Stephen Minor’s proposal will close O Cinema’s lease and withdraw $40,000 in the promised grant funds. In a newsletter sent to residents on Tuesday, Miner denounced the film as “a false, one-sided propaganda attack on Jews who do not align with the values of our city and residents.”
Miner had previously urged O Cinema to cancel the scheduled screening of the documentary, citing criticism from Israeli and German officials. According to the mayor’s newsletter, O Cinema CEO Vivian Marthell has allegedly agreed to withdraw the film from programming, citing “anti-Semitic rhetoric concerns,” but Meiner claimed she reversed her decision the following day. Screenings are sold out, and cinemas have added additional dates in March.
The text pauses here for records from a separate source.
(** X10. The process that runs [Init] is the last thing [main] starts:
    it is created once, after every entry point has been called and
    every other process started, and [main] then only waits, prints its
    farewell and exits. *)
Theorem main_starts_Init_last w :
  exists t,
    trace (main w) tt
    = t ++ [NewProc "Init" "Init"; WaitTime "time_OneYear";
            MonPrintf "Leaving main()"; Exit 0] /\
    occurrences (NewProc "Init" "Init") t = 0%nat /\
    called t = called (trace (main w) tt) /\
    List.filter starts_process (trace (main w) tt)
    = List.filter starts_process t ++ [NewProc "Init" "Init"].
Proof.
  exists (main_before_servers
          ++ replicate (Z.to_nat (main_NumRpcServers w)) CreateServer
          ++ [NewProc "Rpc_Daemon" "Rpc_Daemon";
              ServerProcCreate
                (to_int (FSCACHE_MAX_CLEANER_PROCS w + VM_MAX_PAGE_OUT_PROCS w));
              NewProc "Recov_Proc" "Recov_Proc"; Call "Proc_MigInit";
              Call "Main_HookRoutine"; Printf "MEMORY %d bytes allocated for kernel"]).
  rewrite main_trace. split; [|split; [|split]].
  - unfold main_after_servers. rewrite <- !app_assoc. reflexivity.
  - rewrite !occurrences_app, occurrences_replicate. reflexivity.
  - rewrite !called_app. reflexivity.
  - rewrite !List.filter_app. unfold main_after_servers. cbn [List.filter starts_process].
    rewrite <- !app_assoc. reflexivity.
Qed.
“Our decision not to screen other lands is not a declaration of political alignment, but it is a bold reaffirmation of our fundamental belief that all voices deserve to be heard,” Marcel told the Miami Herald.
The Academy Award-winning documentary last week chronicles the horrifying friendship between Palestinian activist Basel Adora and Israeli journalist Yubal Abraham following the destruction of an occupied West Bank Palestinian village.
“To ban the film only makes people more determined to watch it,” Abraham wrote in response to the Guardian’s report on the minor effort on Thursday.
“With witnessing the ethnic cleansing of Israel’s Masafa Yatta, it becomes impossible to justify it. That’s why the mayor is so afraid of our film,” Abraham said in a social media post.
Tensions over freedom of speech and Palestinian activities across the country have risen further this week, former Colombian student activist and green cardholder Mahmoud Khalil, who led the Palestinian solidarity movement at a university camp last year. US President Donald Trump has argued without evidence that Halil has ties to “counter-terrorism, anti-Semitism, anti-American activities.”
White House officials told the free press that Halil, who was arrested without charge, poses a “threat to US foreign policy and national security interests,” and “the allegations here do not mean he was breaking the law.”
A recent Gallup poll shows support for Israel has plummeted to a 25-year low, but Palestinian sympathy has skyrocketed.
Miami Beach commissioner Kristen Rosen Gonzalez shared a negative rating from the film’s mayor, but warned against “Nejerk’s reaction” that could lead to a “cost and legal battle” and said he focused on “a long-standing commitment to the Jewish community.”
The American Civil Liberties Union in Florida calls the mayor’s retaliation against the mayor unconstitutional. “The government cannot choose and choose the perspectives that the public is allowed to listen to, but controversial people may also find them,” Daniel Tilly, the branch’s legal director, told Axios.
Free speech advocates are also mobilizing against what is considered dangerous governments targeting constitutional rights.
“Screening the films and making sure they comply with the preferences of local censors is a practice we left behind in the red horror,” said Adam Steinbow, a lawyer with the Foundation for Personal Rights and Expression.
“If the First Amendment doesn’t mean that cinemas can show Oscar-winning movies, something is grossly wrong.”
Miami Beach faces a controversy over artistic expression in 2019 when the city removed the portrait of Raymond Helis, a black man fatally shot by Beach police from the City Art Project.
The mayor’s proposal to cancel the film’s lease is set to a committee vote next Wednesday.